Não havia mulheres em lugares importantes de chefia e raras eram aquelas que se distinguiam na vida política e económica. A carreira da magistratura, por exemplo, estava-lhes vedada por lei (!!!). Amália era a grande excepção num país que pensava pequeno e parecia não ter maior ambição que manter-se «pobrezinho mas honrado» e com os cofres do Banco de Portugal atestados de ouro. O regime dos três éfes (Futebol, Fátima e Fado) festejou a espectacular odisseia dos Magriços (3.º lugar final) com a pompa e a propaganda que se impunha, mas continuou a apodrecer lentamente até ao golpe final de 1974. 

A cidade de Londres, capital do Império e epicentro dos Swinging Sixties, onde os Magriços, liderados pelo imortal Eusébio, perderam a meia-final para a Inglaterra de Bobby Moore e Bobby Charlton (1-2), estava nas antípodas de Lisboa e do Portugal enfezado e taciturno de Salazar. Era uma espécie de hub global da criatividade, da inovação, do inconformismo e do hedonismo: ali decorria uma verdadeira revolução cultural intensa e trepidante como a Carnaby Street. Sim, a Beatlemania estava no auge («já somos mais famosos que Jesus», disse nesse ano John Lennon em entrevista ao Evening Standard), e ainda havia os Rolling Stones, a minissaia de Mary Quant, o visual andrógino da supermodelo Twiggy, os movimentos antinuclear, a libertação sexual feminina, o génio de Stanley Kubric em Dr. Strangelove, a beleza feroz de Julie Christie em Fahrenheit 451 e da rebelde Vanessa Redgrave no fabuloso Blow Up de Antonioni. Soltavam-se sutiãs, vivas à paz, ao flower power, ao Che e outros amanhãs que cantam. Nós, por aqui, definhávamos. Elas e eles. Calados. Amordaçados.

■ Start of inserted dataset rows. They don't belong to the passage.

(** * Online TAPIR tracking demo (example.py): a shallow embedding

    The script reads a video frame by frame, feeds every frame to a
    pretrained point tracker and draws the tracked points.  The tracker,
    OpenCV and the random generator are external: they appear below as
    section variables.  Everything written in example.py itself is embedded
    as executable definitions.

    Numbers.  Pixel samples are 8-bit integers ([Z] in [0,255]).  The
    float64 arithmetic NumPy does in sample_random_points is binary64
    arithmetic on primitive floats, and its integer arrays wrap at 32 bits
    as NumPy's do.  The float32 arithmetic on tensors is idealised:
    coordinates and normalised pixel values are exact rationals ([Q]);
    logits are real numbers ([R]) because the visibility rule goes through
    [exp]. *)

From Stdlib Require Import ZArith QArith Qround Qabs Reals Lqa Lra Lia List Bool.
From Stdlib Require PrimFloat FloatOps SpecFloat.
From stdpp Require Import base option list.
Import ListNotations.

Local Open Scope Z_scope.

(** ** Scalars *)

(** [int(x)] on a float, and [astype(np.int32)] on an in-range value:
    truncation toward zero. *)
Definition Qtrunc (x : Q) : Z :=
  if Qle_bool 0 x then Qfloor x else Qceiling x.

(** [F.sigmoid]. *)
Definition sigmoid (x : R) : R := (1 / (1 + exp (- x)))%R.

(** [a > b] on floats, as a boolean. *)
Definition Rgtb (a b : R) : bool := if Rlt_dec b a then true else false.

(** Elementwise binary operation on two one-dimensional tensors with torch's
    broadcasting rule: the sizes are equal, or one of them is 1; anything
    else raises. *)
Definition broadcast2 {A B C} (f : A -> B -> C)
    (xs : list A) (ys : list B) : option (list C) :=
  if Nat.eqb (length xs) (length ys) then Some (zip_with f xs ys)
  else match xs, ys with
       | [x], _ => Some (map (f x) ys)
       | _, [y] => Some (map (fun x => f x y) xs)
       | _, _ => None
       end.
(** * rpi-robot-core: the voice pipeline (wake listener, voice gateway,
      dialogue router)

    A shallow embedding of [services/voice_gateway/wake_listener.py],
    [services/voice_gateway/voice_gateway.py] and
    [services/dialogue_router/dialogue_router.py].

    Every coroutine is a computation in a small monad that records the
    observable effects of the code (processes spawned and stopped, protocol
    writes, bus publishes) as a trace of [action]s, threads the local
    variables the [finally] blocks read, and propagates Python exceptions.
    What the outside world answers (does the process exit on SIGTERM, which
    event does the recognizer send and when, does a write fail) is an
    explicit environment argument, so that every claim quantifies over all
    environments. *)

From Stdlib Require Import List ZArith QArith Qminmax Bool String Ascii Lia Lqa.
From Stdlib Require Import DecimalString Strings.Byte.
Import ListNotations.

Set Implicit Arguments.
Set Warnings "-register-all".
Local Open Scope Z_scope.

(* ================================================================== *)
(** ** Python values *)

(** A Python [str] is a sequence of code points. *)
Definition text := list N.

(** An ASCII literal as a [text]. *)
Definition T (s : string) : text := map N_of_ascii (list_ascii_of_string s).

Fixpoint text_eqb (a b : text) : bool :=
  match a, b with
  | [], [] => true
  | x :: a', y :: b' => N.eqb x y && text_eqb a' b'
  | _, _ => false
  end.

(** [str(n)] for an [int]. *)
Definition str_of_Z (z : Z) : text := T (NilZero.string_of_int (Z.to_int z)).

(** [str.isspace] on one code point (CPython's [_PyUnicode_IsWhitespace]). *)
Definition py_isspace (c : N) : bool :=
  ((9 <=? c) && (c <=? 13) || (28 <=? c) && (c <=? 32)
   || (c =? 133) || (c =? 160) || (c =? 5760)
   || (8192 <=? c) && (c <=? 8202)
   || (c =? 8232) || (c =? 8233) || (c =? 8239) || (c =? 8287)
   || (c =? 12288))%N.

Fixpoint lstrip (s : text) : text :=
  match s with
  | c :: s' => if py_isspace c then lstrip s' else s
  | [] => []
  end.

(** [str.strip()] *)
Definition strip (s : text) : text := rev (lstrip (rev (lstrip s))).

(** [s.startswith(p)] *)
Fixpoint startswith (p s : text) : bool :=
  match p, s with
  | [], _ => true
  | x :: p', y :: s' => N.eqb x y && startswith p' s'
  | _ :: _, [] => false
  end.

(** [p in s] for strings. *)
Fixpoint contains (p s : text) : bool :=
  startswith p s || match s with [] => false | _ :: s' => contains p s' end.

(** [s.split(sep, 1)[0]] for a separator of one character: what comes
    before its first occurrence, all of [s] when there is none. *)
Fixpoint before (sep : N) (s : text) : text :=
  match s with
  | [] => []
  | c :: s' => if N.eqb c sep then [] else c :: before sep s'
  end.

(** [s.lstrip(chars)] *)
Fixpoint lstrip_chars (chars s : text) : text :=
  match s with
  | c :: s' => if existsb (N.eqb c) chars then lstrip_chars chars s' else s
  | [] => []
  end.

(** [s.rstrip(chars)] *)
Definition rstrip_chars (chars s : text) : text := rev (lstrip_chars chars (rev s)).

Definition bytes := list byte.

(** The values [json.dumps] serialises and [json.loads] returns. *)
Inductive json :=
| JNull
| JBool (b : bool)
| JInt (z : Z)
| JFloat (q : Q)
| JStr (s : text)
| JArr (items : list json)
| JObj (fields : list (text * json)).

(** [d.get(k)] on a dict, [None] when the key is absent. *)
Fixpoint dict_get (k : text) (d : list (text * json)) : json :=
  match d with
  | [] => JNull
  | (k', v) :: d' => if text_eqb k k' then v else dict_get k d'
  end.

(** Python truth value of a decoded JSON value. *)
Definition truthy (j : json) : bool :=
  match j with
  | JNull => false
  | JBool b => b
  | JInt z => negb (z =? 0)
  | JFloat q => negb (Qeq_bool q 0)
  | JStr s => match s with [] => false | _ => true end
  | JArr l => match l with [] => false | _ => true end
  | JObj f => match f with [] => false | _ => true end
  end.

(** What is handed to [publish]: plain text, or the object given to
    [json.dumps]. *)
Inductive payload :=
| PText (t : text)
| PJson (j : json).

Ainda bem que as Navegadoras não passaram por nada disso. Boa sorte, girls


CARLOS, QUE FUTURO!

A extraordinária actuação do tenista Carlos Alcaraz perante o campeoníssimo Novak Djokovic na final de Wimbledon veio confirmar aquilo que o próprio Nole reconheceu no discurso de aceitação da derrota: que o jovem espanhol é um fora de série e parece reunir o melhor de Roger Federer (requinte técnico, ousadia e souplesse), o melhor de Rafa Nadal (raça, genica, combatividade extrema) e o melhor dele mesmo, Novak Djokovic (força mental e autoconfiança extrema).

Trata-se de um cocktail potencialmente explosivo, mas só dentro de uns anos saberemos se Carlitos conseguiu cumprir o destino histórico que lhe parece reservado. Que é o de reinar no circuito como os big three reinaram. A manter este andamento, Alcaraz não tardará muito a chegar à situação em que Roger Federer se encontrava em 2005 ou 2006 (imparável, quase imbatível!), relativamente aos inacessíveis recordes do americano Pete Sampras. Era difícil acreditar que alguém os conseguisse superar, mas… 

… Seja como for, a mesma península Ibérica que ofereceu dois campeoníssimos à história do desporto mundial como Cristiano Ronaldo e Rafael Nadal (curiosamente, os dois ilhéus: um nascido na ilha da Madeira, Atlântico, outro na ilha de Maiorca, Mediterrâneo), é a mesma que estará a forjar um terceiro monstro sagrado (nascido em El Palmar, Múrcia) para juntar ao Olimpo dos indiscutíveis. Veremos.